Tasks on kinematics in which it is necessary to calculate speed time or a way evenly and rectilinearly moving bodies, meet in a school course of algebra and physics. For them find solutions in a size condition which can be balanced among themselves. If in a condition it is required to define time at the known speed, use the following instruction.
It is required to you
- - handle;
- - note paper.
Instruction
1. The simplest case – the movement of one body with the set uniform speed. The distance which the body passed is known. Find time in a way: t = S/v, hour, where S – distance, v – the average speed of a body.
2. The second example - on oncoming traffic of bodies. From Paragraph A the car with a speed of 50 km/h moves to Paragraph B. Towards to it Paragraph B was at the same time left by the moped with a speed of 30 km/h. Distance between Paragraphs A and B of 100 km. It is required to find time through which they will meet.

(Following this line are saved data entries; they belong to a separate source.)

(** * MeasureIt meters: a shallow embedding of [custom_components/measureit/meter.py]

    The three meters of the integration ([CounterMeter], [SourceMeter],
    [TimeMeter]) are Python objects that are mutated in place and whose
    methods may raise in the middle of a body.  Every method is embedded as
    a computation in a small state-and-exception monad: a raised exception
    stops the body but keeps the assignments already performed, exactly as
    an attribute store followed by a failing expression does in Python.

    Values of Python's [decimal.Decimal] are kept abstract behind the
    interface [DecimalOps]: the operations the module uses, and for [+]
    and [-] the signal the context traps, which Python raises as an
    exception.  All general theorems hold for every implementation of
    that interface.  The instance [PyDecimal] implements finite decimals
    under the default context and is used to run the concrete
    scenarios. *)

From Stdlib Require Import ZArith NArith Bool List.
From stdpp Require Import base strings gmap.

Local Open Scope Z_scope.

(** ** Decimal arithmetic *)

(** The signals that the default context traps and that [+] and [-] can
    give: [decimal.InvalidOperation] (a signalling NaN, or the difference
    of two equal infinities) and [decimal.Overflow] (a result beyond
    Emax). *)
Inductive DecimalSignal : Type :=
| InvalidOperation
| Overflow.

(** The operations of [decimal.Decimal] that [meter.py] relies on.
    [dec_add_traps x y] is the signal on which [x + y] raises, if there is
    one; [dec_add x y] is the result when there is none.  The same for
    [-]. *)
Class DecimalOps (D : Type) := {
  Decimal_of_int : Z -> D;      (* Decimal(n) for a Python int n *)
  dec_add : D -> D -> D;        (* x + y *)
  dec_sub : D -> D -> D;        (* x - y *)
  dec_bool : D -> bool;         (* bool(x), the truth value used by [if x:] *)
  dec_add_traps : D -> D -> option DecimalSignal;
  dec_sub_traps : D -> D -> option DecimalSignal
}.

3. Designate a meeting point by letter K. Let the distance of joint stock company which was passed by the car will be x km. Then the way of the motorcyclist will make the 100th km. Follows from a statement of the problem that time in way at the car and the moped is identical. Work out the equation: x / v = (S-x)/v’, where v, v’ – speeds of the car and the moped. Having substituted data, solve the equation: x = 62.5 km. Now find time: t = 62.5/50 = 1.25 hours or 1 hour 15 minutes.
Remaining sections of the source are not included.